Il sera simplement rappelé que la société Be More Creative (ci-après la société BMC), immatriculée le 15 mai 2015 au registre du commerce et des sociétés de Versailles, a pour activité la fabrication et la vente de boissons fermentées et toutes opérations et activités s’y rapportant ainsi que l’organisation d’événements et la restauration.
Elle indique exploiter la brasserie O’Clock Brewing, commercialiser une vingtaine de bières différentes en France, et être connue sur le marché de la bière et auprès des professionnels du secteur, participant à plusieurs salons et foires spécialisés.
La société BMC propose notamment à la vente des bières dénommées « TIME OUT » et « BLACK OUT » qui feraient partie des références les plus demandées depuis 2016.
La société Brasserie la Choulette (ci-après dénommée la société La Choulette), immatriculée le 7 novembre 1986 au registre du commerce et des sociétés de Valenciennes, commercialise également des bières.
Elle a déposé le 21 mars 2018 :
– la marque verbale française « timeout » enregistrée sous le n°4438924 le 28 septembre 2018 pour désigner notamment en classe 32 les bières.
– la marque verbale française « blackout» enregistrée sous n°4438029 le 17 août 2018 pour désigner notamment en classe 32 les bières.
Les demandes d’enregistrement de ces deux marques ont été publiées le 13 avril 2018.
La société BMC a formé opposition devant l’Institut National de la Propriété Industrielle à l’enregistrement des marques « timeout » et « blackout » le 30 mai 2018 en se prévalant de droits sur la marque antérieure non enregistrée « BLACK OUT» qu’elle considérait comme notoires au sens de l’article 6 bis de la Convention de Paris.

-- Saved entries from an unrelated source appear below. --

Lemma while_stack_more_fuel (fuel fuel' : nat) (s s_end : state) :
  while_stack fuel s = Some s_end -> (fuel <= fuel')%nat ->
  while_stack fuel' s = Some s_end.
Proof.
  revert fuel' s. induction fuel as [|fuel IH]; intros fuel' s; simpl;
    [discriminate|].
  intros H Hle. destruct fuel' as [|fuel']; [lia|]. simpl.
  destruct (loop_body s) as [[[|] s']|]; auto. apply IH; [assumption|lia].
Qed.

Lemma measure_initial_state (rows : list Row) (opening_balance : Q) :
  (measure (initial_state rows opening_balance) < enough_fuel rows)%nat.
Proof.
  unfold measure, enough_fuel, initial_state; simpl.
  rewrite length_rev. lia.
Qed.

Lemma attempt_total (rows : list Row) (opening_balance : Q) :
  exists s_end, attempt (enough_fuel rows) rows opening_balance = Some s_end.
Proof. apply while_stack_total, measure_initial_state. Qed.

Lemma attempt_more_fuel (fuel : nat) (rows : list Row) (ob : Q) (s : state) :
  attempt (enough_fuel rows) rows ob = Some s ->
  (enough_fuel rows <= fuel)%nat ->
  attempt fuel rows ob = Some s.
Proof. unfold attempt. intros. eapply while_stack_more_fuel; eauto. Qed.

(** ** No row is lost *)


Lemma body_case_held (s s' : state) :
  body_case s Continue s' -> Permutation (held s') (held s).
Proof.
  intros H. inversion H as [row st Hst Hq Hu|row st Hst Hq Hu|row st Hst Hq Ho|];
    subst; unfold held; simpl; rewrite Hst, ?Hu; simpl.
  - rewrite <- app_assoc. apply Permutation_app_head. simpl.
    transitivity (row :: unbalanced_rows s ++ st).
    + constructor. apply Permutation_app_comm.
    + rewrite app_assoc. apply Permutation_cons_append.
  - rewrite <- app_assoc. apply Permutation_app_head. simpl.
    apply Permutation_cons_append.
  - apply Permutation_app_head. rewrite <- app_assoc.
    apply Permutation_app_head. simpl. apply Permutation_cons_append.
Qed.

Le 12 juin 2018, l’INPI a notifié à la société BMC un projet de décision déclarant l’opposition à l’enregistrement de la marque « blackout » irrecevable, considérant que la société BMC ne démontrait pas la connaissance du signe antérieur « BLACK OUT » par une large fraction du public français au sens de l’article 6 bis de la Convention de Paris. Ce projet est devenu définitif.
Par courrier recommandé avec accusé de réception du 3 juillet 2018, le conseil de la société BMC a reproché à la société La Choulette un dépôt frauduleux des marques « timeout » et « blackout », cette dernière ayant eu connaissance, avant ce dépôt, de l’exploitation intensive des signes « TIME OUT » et « BLACK OUT» par la société BMC. Il demandait en conséquence à la société La Choulette de procéder au retrait des demandes d’enregistrement des marques « timeout » et « blackout » pour les produits visés en classes 32 et 33 et de ne pas exploiter ou commercialiser des bières revêtues de ces dénominations.
Par acte d’huissier de justice en date du 8 avril 2019, la société BMC a fait assigner la société La Choulette devant le tribunal de grande instance de Paris, devenu tribunal judiciaire de Paris, en dépôt frauduleux des marques « timeout » et « blackout » pour en obtenir le transfert de propriété ainsi qu’en concurrence déloyale et parasitaire.
C’est dans ce contexte qu’a été rendu le jugement du tribunal judiciaire de Paris dont appel.
Sur les demandes de rejet de pièces
La société La Choulette demande à la cour d’écarter des débats les pièces n° 3, 4, 14-1, 14-2, 15-1, 15-2, 16, 17, 23 et 24 communiquées par la société Be More Creative à l’appui de ses conclusions aux motifs qu’elles relatent des faits postérieurs à la date des dépôts de marques contestés soit au 21 mars 2018, ne sont pas datées ou encore ne sont pas probantes.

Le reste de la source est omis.